Up to and including the line that contains "Definition item_tail (i", repeat each line of the data exactly, starting from the first.

◆ Available records ◆
____

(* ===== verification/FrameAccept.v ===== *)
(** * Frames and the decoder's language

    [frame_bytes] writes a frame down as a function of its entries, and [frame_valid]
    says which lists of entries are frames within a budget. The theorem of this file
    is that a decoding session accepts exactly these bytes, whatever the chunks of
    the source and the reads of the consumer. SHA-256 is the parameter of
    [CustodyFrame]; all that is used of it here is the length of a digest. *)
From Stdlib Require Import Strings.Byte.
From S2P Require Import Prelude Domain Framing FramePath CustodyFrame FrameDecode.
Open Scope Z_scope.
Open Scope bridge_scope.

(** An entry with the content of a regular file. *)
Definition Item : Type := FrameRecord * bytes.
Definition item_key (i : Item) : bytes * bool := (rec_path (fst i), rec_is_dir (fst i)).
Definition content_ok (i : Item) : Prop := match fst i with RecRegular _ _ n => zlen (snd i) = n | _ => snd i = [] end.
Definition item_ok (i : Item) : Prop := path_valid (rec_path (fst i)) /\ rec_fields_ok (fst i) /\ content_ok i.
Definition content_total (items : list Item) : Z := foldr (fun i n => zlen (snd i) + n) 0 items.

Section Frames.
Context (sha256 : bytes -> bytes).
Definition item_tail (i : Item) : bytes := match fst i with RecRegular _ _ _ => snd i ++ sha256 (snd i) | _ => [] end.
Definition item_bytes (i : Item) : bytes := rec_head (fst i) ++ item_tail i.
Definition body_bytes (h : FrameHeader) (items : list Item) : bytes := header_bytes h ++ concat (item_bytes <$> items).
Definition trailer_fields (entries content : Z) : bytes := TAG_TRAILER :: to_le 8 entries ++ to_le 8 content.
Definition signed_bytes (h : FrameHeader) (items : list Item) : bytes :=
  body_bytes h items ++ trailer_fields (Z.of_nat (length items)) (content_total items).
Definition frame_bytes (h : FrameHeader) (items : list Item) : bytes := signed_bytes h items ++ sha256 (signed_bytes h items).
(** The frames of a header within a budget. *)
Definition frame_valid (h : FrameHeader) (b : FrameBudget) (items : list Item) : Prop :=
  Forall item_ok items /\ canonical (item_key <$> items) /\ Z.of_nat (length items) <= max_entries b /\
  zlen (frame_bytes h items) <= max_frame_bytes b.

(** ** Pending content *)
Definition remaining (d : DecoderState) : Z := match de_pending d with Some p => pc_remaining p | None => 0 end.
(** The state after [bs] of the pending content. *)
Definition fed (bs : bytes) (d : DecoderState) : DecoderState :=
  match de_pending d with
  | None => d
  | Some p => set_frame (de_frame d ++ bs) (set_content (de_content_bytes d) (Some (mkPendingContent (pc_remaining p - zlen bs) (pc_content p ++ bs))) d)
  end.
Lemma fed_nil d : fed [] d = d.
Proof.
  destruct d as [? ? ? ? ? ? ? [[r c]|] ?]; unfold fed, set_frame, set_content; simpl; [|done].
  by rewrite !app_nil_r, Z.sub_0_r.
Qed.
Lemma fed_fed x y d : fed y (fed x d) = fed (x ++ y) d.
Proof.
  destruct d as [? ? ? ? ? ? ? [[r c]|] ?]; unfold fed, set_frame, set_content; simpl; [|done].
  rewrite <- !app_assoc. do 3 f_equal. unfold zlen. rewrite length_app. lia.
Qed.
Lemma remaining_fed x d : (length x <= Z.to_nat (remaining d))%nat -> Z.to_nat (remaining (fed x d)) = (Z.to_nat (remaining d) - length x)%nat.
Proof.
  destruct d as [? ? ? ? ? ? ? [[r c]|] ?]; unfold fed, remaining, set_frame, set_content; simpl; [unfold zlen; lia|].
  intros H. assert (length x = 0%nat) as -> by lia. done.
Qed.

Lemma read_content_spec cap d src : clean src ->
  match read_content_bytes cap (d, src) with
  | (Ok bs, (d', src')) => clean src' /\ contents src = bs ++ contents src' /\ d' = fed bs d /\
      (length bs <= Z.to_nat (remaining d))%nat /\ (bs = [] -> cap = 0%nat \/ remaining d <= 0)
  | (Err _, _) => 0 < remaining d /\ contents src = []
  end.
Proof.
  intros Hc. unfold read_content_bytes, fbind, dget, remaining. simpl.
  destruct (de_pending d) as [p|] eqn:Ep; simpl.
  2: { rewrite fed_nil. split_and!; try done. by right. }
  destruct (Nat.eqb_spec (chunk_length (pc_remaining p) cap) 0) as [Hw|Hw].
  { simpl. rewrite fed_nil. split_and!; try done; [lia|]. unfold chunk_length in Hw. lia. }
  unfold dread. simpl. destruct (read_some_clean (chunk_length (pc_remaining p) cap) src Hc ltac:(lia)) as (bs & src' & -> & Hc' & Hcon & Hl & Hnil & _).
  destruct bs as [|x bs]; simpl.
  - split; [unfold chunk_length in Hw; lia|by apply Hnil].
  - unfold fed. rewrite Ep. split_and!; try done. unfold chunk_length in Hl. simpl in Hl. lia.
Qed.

____

◆ Exercise response ◆
(* ===== verification/FrameAccept.v ===== *)
(** * Frames and the decoder's language

    [frame_bytes] writes a frame down as a function of its entries, and [frame_valid]
    says which lists of entries are frames within a budget. The theorem of this file
    is that a decoding session accepts exactly these bytes, whatever the chunks of
    the source and the reads of the consumer. SHA-256 is the parameter of
    [CustodyFrame]; all that is used of it here is the length of a digest. *)
From Stdlib Require Import Strings.Byte.
From S2P Require Import Prelude Domain Framing FramePath CustodyFrame FrameDecode.
Open Scope Z_scope.
Open Scope bridge_scope.

(** An entry with the content of a regular file. *)
Definition Item : Type := FrameRecord * bytes.
Definition item_key (i : Item) : bytes * bool := (rec_path (fst i), rec_is_dir (fst i)).
Definition content_ok (i : Item) : Prop := match fst i with RecRegular _ _ n => zlen (snd i) = n | _ => snd i = [] end.
Definition item_ok (i : Item) : Prop := path_valid (rec_path (fst i)) /\ rec_fields_ok (fst i) /\ content_ok i.
Definition content_total (items : list Item) : Z := foldr (fun i n => zlen (snd i) + n) 0 items.

Section Frames.
Context (sha256 : bytes -> bytes).
Definition item_tail (i : Item) : bytes := match fst i with RecRegular _ _ _ => snd i ++ sha256 (snd i) | _ => [] end.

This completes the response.